El pueblo se llamaba Hielo. Era pequeño y tenía muy pocos habitantes. Los pocos civilizados sólo hablaban lo extremamente necesario –diez por ciento de lo que solemos hablar- gesticulando más y susurrando de vez en cuando un corto vocabulario.
La gente que hablaba demasiado fue expulsa del pueblo, porque el alcalde no toleraba mucho ruido; la gente mataba el precioso tiempo con charlas y chismes superfluos. Los habladores eran los mayores enemigos del pueblo, cultivaban la desconfianza en sus tierras y le hacían envejecer rapidamente.
Después de las seis de la tarde, era prohibido escuchar la radio, ver la tele o usar electrodomésticos gritones, así que el principal pasatiempo era la lectura-escritura y el sexo sordomudo.
Salir a la calle por la noche era prohibido y peligroso, pues los pasos podrían emitir ecos profundos e incovenientes, apuñalando los muros de las casas, tal cual cuchillos  aguzados.

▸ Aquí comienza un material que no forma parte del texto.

(** A scheme built with at least one subdivision: the constructor succeeds
    and leaves the grid [0, k, ..., N k] with [k = T / N]. *)
Lemma int_add_ok (a b : Z) :
  (a + b <= 2147483647)%Z -> int_add a b = Ok (a + b)%Z.
Proof.
  intro H. unfold int_add, INT_MAX.
  destruct (Z.ltb_spec 2147483647 (a + b)) as [|_]; [lia | reflexivity].
Qed.

Lemma int_add_overflow (a b : Z) :
  (2147483647 < a + b)%Z -> int_add a b = Err Overflow.
Proof.
  intro H. unfold int_add, INT_MAX.
  destruct (Z.ltb_spec 2147483647 (a + b)) as [_|]; [reflexivity | lia].
Qed.

Lemma FdmBase_ctor_ok (sde : ISde.t) (N : Z) :
  (1 <= N < 2147483647)%Z ->
  FdmBase.ctor sde N
  = Ok {| FdmBase.sde := sde;
          FdmBase.dtSqrt := sqrt (ISde.Expiry sde / IZR N);
          FdmBase.NT := N;
          FdmBase.x := grid (Z.to_nat N) (ISde.Expiry sde / IZR N);
          FdmBase.k := ISde.Expiry sde / IZR N |}.
Proof.
  intro HN. unfold FdmBase.ctor.
  rewrite fdiv_ok by (apply not_0_IZR; lia). cbn [bind].
  rewrite int_add_ok by lia. cbn [bind].
  unfold Vec.resize.
  destruct (Z.ltb_spec (N + 1) 0) as [Hneg|_]; [lia|]. cbn [bind].
  replace (Z.to_nat (N + 1)) with (S (Z.to_nat N)) by lia.
  cbn [repeat Vec.assign bind].
  set (k := ISde.Expiry sde / IZR N).
  replace (0.0 :: repeat 0 (Z.to_nat N)) with (grid 0 k ++ repeat 0 (Z.to_nat N))
    by (unfold grid; simpl; f_equal; lra).
  rewrite fill_grid by apply repeat_length. reflexivity.
Qed.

Una noche, cuando el que os escribe imaginaba que todos dormían, el pueblo despierta con un grito agudo: “¡Socorro!”

Hielo se derritió en las llamas de un volcán supuestamente extinto y los habitantes no se atrevieron a dejar sus búnkers con temor a violar la ley del silencio e importunar los vecinos. 
Hoy el silencio del pueblo yace en cenizas.